One way I would consider approaching this problem would be to make use of UIPANELs and the 'Visible' property of graphics objects. You could create one panel per menu item, add an axes to each along with whatever data you wish to plot, then simply toggle the visibility of the panels using the SET command instead of replotting everything when a new menu item is selected. Here's an example:
hFigure = figure; %# Create a figure
hPanelA = uipanel('Parent',hFigure); %# Add panel A to the figure
hAxesA = axes('Parent',hPanelA); %# Add an axes to panel A
plot(hAxesA,1:10,rand(1,10),'r'); %# Plot a red line
text(5,0.5,'hello','Parent',hAxesA); %# Plot some text
legend(hAxesA,'red line'); %# Add a legend
hPanelB = uipanel('Parent',hFigure); %# Add panel B to the figure
hAxesB = axes('Parent',hPanelB); %# Add an axes to panel B
plot(hAxesB,1:10,rand(1,10),'b'); %# Plot a blue line
text(5,0.5,'world','Parent',hAxesB); %# Plot some text
legend(hAxesB,'blue line'); %# Add a legend
Now, you can make panel A visible and panel B invisible by doing the following:
set([hPanelA hPanelB],{'Visible'},{'on'; 'off'});
And you can do the reverse (hide panel A and show panel B) by doing this:
set([hPanelA hPanelB],{'Visible'},{'off'; 'on'});
You should notice that toggling between the two panels with their two separate axes is quick and smooth, which likely wouldn't be the case if you had to erase and replot data in a single set of axes every time you wanted to look at a new plot. Creating all the graphics objects you need when the GUI is created, then modifying the visibility (or other properties) as needed with the SET command makes for a more efficient GUI.

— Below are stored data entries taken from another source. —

Definition asset_snapshot (pf : Portfolio) (symbol : string) (pos : Position) : AssetSnapshot :=
  let mark := mark_of pf symbol pos in
  let fx := fx_of pf symbol in
  let unrealised := dmul (dsub mark (avg_entry pos)) (pos_qty pos) in
  mkAssetSnapshot (pos_qty pos) (avg_entry pos) mark (realised_pnl_native pos) (dmul (realised_pnl_native pos) fx)
    unrealised (dmul unrealised fx) fx.

Definition factor_delta (pf : Portfolio) (asset : string) : dec :=
  fold_left (λ total kv,
    match symbol_assets pf !! kv.1 with
    | None => total
    | Some (base, quote) =>
        let total := if String.eqb base asset then dadd total (pos_qty kv.2) else total in
        if String.eqb quote asset then dsub total (dmul (pos_qty kv.2) (mark_of pf kv.1 kv.2)) else total
    end) (hm_iter (positions pf)) dec0.

(** The distinct assets of the registered symbols, in the order they are met. *)
Definition add_asset (assets : list string) (a : string) : list string :=
  if existsb (String.eqb a) assets then assets else assets ++ [a].

Definition registered_assets (pf : Portfolio) : list string :=
  fold_left (λ assets bq, add_asset (add_asset assets bq.1) bq.2) (hm_values (symbol_assets pf)) [].

Definition by_name {A} (a b : string * A) : bool := string_leb a.1 b.1.

Definition factors (pf : Portfolio) : list (string * dec) :=
  sort_by by_name
    (List.filter (λ ad, dleb (dust_threshold pf) (dabs ad.2))
      ((λ a, (a, factor_delta pf a)) <$> registered_assets pf)).

Definition per_strategy_sorted (pf : Portfolio) : list (string * dec) := sort_by by_name (hm_iter (per_strategy_pnl pf)).

Definition snapshot (pf : Portfolio) : PortfolioSnapshot :=
  let entries := (λ kv, (kv.1, asset_snapshot pf kv.1 kv.2)) <$> hm_iter (positions pf) in
  let realised := dsum ((λ e, sn_realised_pnl_reporting e.2) <$> entries) in
  let unrealised := dsum ((λ e, sn_unrealised_pnl_reporting e.2) <$> entries) in
  mkPortfolioSnapshot (reporting_currency pf) (dadd realised unrealised) realised unrealised (hm_collect entries)
    (factors pf) (per_strategy_sorted pf).

(** ** Every venue's leg *)
Record VenueInventory := mkVenueInventory {
  vi_symbol : string;
  vi_venue : string;
  vi_base_asset : string;
  vi_inventory : dec;
  vi_mark_price : option dec;
  vi_notional_quote : option dec;
  vi_updated_at : Z;
}.

Record AssetAggregate := mkAssetAggregate {
  aa_base : string;
  aa_net_delta : dec;
  aa_net_notional_quote : dec;
  aa_legs : list VenueInventory;
}.

Definition is_boundary (c : Ascii.ascii) : bool :=
  let n := Ascii.nat_of_ascii c in
  ((48 <=? n) && (n <=? 57)) || (n =? 45) || (n =? 95) || (n =? 47).

(** Up to the first digit or separator ([-], [_], [/]): a symbol of ASCII
    characters. *)
Fixpoint infer_base_asset (symbol : string) : string :=
  match symbol with
  | EmptyString => EmptyString
  | String c s => if is_boundary c then EmptyString else String c (infer_base_asset s)
  end.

Also note that you can still modify object properties even when they are invisible, so (continuing from my example above) I could do something like this:
set([hPanelA hPanelB],{'Visible'},{'on'; 'off'}); %# Hide panel B
set(hPanelB,'BackgroundColor','b'); %# Change the color of panel B
set([hPanelA hPanelB],{'Visible'},{'off'; 'on'}); %# Show panel B
And now you should see that the background color of panel B is blue. If you also saved handles to your plotted lines and text, you could update them with new values before making them visible again.